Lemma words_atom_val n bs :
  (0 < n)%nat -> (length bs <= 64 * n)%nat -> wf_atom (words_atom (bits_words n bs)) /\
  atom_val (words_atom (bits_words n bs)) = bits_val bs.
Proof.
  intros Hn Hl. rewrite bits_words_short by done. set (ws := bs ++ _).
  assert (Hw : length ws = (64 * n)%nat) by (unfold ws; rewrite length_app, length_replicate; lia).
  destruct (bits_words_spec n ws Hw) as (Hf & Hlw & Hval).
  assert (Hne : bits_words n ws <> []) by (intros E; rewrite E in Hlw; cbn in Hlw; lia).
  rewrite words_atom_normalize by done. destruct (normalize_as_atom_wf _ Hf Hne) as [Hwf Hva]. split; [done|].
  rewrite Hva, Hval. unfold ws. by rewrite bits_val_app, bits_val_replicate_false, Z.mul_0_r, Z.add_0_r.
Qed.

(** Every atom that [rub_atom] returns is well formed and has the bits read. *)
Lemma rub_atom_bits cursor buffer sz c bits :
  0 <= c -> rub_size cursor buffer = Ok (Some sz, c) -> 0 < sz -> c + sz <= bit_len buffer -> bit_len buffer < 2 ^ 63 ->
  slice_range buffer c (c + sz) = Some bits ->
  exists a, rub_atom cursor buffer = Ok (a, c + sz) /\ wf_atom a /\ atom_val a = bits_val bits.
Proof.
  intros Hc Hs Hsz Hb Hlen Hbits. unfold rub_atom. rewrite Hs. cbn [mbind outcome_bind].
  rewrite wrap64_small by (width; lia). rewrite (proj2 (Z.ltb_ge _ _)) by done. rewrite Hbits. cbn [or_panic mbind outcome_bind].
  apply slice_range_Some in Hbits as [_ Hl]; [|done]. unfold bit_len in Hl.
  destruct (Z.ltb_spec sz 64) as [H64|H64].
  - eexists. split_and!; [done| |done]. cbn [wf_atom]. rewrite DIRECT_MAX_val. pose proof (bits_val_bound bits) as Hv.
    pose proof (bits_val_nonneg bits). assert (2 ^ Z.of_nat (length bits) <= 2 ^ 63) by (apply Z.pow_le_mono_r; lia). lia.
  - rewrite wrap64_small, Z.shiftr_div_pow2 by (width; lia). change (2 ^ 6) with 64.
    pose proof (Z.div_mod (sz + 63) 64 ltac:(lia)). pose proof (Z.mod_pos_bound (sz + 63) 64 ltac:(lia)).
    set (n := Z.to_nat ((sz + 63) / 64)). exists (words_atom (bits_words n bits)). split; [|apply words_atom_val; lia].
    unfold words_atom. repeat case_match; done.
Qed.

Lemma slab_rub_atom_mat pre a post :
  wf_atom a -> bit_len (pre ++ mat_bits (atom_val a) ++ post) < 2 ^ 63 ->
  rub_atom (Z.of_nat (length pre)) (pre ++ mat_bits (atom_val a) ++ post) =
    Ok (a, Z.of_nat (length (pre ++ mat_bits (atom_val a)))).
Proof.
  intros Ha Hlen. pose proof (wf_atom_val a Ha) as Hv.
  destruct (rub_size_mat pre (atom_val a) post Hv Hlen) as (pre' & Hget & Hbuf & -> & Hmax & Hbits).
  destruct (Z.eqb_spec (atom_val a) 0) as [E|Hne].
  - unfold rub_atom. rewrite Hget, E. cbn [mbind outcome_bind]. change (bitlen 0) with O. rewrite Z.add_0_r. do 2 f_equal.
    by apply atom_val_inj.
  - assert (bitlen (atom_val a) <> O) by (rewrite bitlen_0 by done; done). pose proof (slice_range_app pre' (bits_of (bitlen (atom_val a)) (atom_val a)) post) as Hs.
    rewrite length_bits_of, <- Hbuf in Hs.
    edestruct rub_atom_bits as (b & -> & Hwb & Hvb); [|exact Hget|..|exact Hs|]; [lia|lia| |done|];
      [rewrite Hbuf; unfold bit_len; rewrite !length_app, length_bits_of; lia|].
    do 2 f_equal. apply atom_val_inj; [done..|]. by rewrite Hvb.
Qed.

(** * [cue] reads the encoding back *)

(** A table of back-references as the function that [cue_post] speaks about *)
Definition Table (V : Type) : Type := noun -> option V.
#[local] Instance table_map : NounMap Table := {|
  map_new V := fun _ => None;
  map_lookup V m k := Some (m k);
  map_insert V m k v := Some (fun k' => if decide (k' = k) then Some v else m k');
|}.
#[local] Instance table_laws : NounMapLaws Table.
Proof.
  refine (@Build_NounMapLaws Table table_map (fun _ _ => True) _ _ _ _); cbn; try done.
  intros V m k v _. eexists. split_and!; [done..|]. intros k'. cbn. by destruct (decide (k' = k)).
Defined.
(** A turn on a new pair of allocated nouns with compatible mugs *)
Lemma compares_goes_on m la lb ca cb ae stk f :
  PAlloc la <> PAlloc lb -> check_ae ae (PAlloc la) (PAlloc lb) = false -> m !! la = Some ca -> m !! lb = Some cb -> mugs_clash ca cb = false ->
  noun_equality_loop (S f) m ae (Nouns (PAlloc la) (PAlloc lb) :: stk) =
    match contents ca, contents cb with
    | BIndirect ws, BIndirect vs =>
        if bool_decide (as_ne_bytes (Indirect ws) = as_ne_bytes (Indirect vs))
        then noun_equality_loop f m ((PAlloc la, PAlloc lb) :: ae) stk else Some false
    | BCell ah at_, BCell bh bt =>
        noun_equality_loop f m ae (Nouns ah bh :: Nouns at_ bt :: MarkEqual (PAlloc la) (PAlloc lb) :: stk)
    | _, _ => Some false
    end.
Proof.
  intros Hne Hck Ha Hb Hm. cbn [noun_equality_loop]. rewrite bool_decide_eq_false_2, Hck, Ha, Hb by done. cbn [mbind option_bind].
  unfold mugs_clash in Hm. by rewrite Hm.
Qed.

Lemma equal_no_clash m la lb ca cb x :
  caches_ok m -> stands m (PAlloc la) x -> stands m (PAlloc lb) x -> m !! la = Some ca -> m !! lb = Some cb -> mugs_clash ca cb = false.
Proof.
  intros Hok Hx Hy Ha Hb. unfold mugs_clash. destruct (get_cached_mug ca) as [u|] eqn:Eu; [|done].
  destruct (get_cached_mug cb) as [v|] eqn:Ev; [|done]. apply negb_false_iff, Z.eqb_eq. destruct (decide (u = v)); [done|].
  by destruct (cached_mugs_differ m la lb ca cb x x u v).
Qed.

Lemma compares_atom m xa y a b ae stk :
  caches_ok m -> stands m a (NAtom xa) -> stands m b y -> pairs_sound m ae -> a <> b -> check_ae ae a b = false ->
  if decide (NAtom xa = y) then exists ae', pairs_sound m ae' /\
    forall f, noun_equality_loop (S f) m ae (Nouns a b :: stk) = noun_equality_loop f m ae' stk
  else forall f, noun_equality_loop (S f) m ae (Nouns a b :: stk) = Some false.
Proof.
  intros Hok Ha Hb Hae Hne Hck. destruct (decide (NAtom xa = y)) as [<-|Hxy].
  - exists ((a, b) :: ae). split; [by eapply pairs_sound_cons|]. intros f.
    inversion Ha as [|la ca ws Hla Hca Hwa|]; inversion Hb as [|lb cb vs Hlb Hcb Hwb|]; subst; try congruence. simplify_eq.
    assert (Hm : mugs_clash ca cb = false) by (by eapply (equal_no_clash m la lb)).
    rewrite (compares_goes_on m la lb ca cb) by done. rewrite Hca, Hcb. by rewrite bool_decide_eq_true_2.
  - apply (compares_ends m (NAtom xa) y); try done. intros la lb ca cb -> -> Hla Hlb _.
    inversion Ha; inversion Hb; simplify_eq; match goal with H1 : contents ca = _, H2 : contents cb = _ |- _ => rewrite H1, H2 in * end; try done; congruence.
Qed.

◆ ◆ ◆ ◆ ◆ ◆ ◆

Copy each line in the entries above where "that" turns up.

(** Every atom that [rub_atom] returns is well formed and has the bits read. *)
(** A table of back-references as the function that [cue_post] speaks about *)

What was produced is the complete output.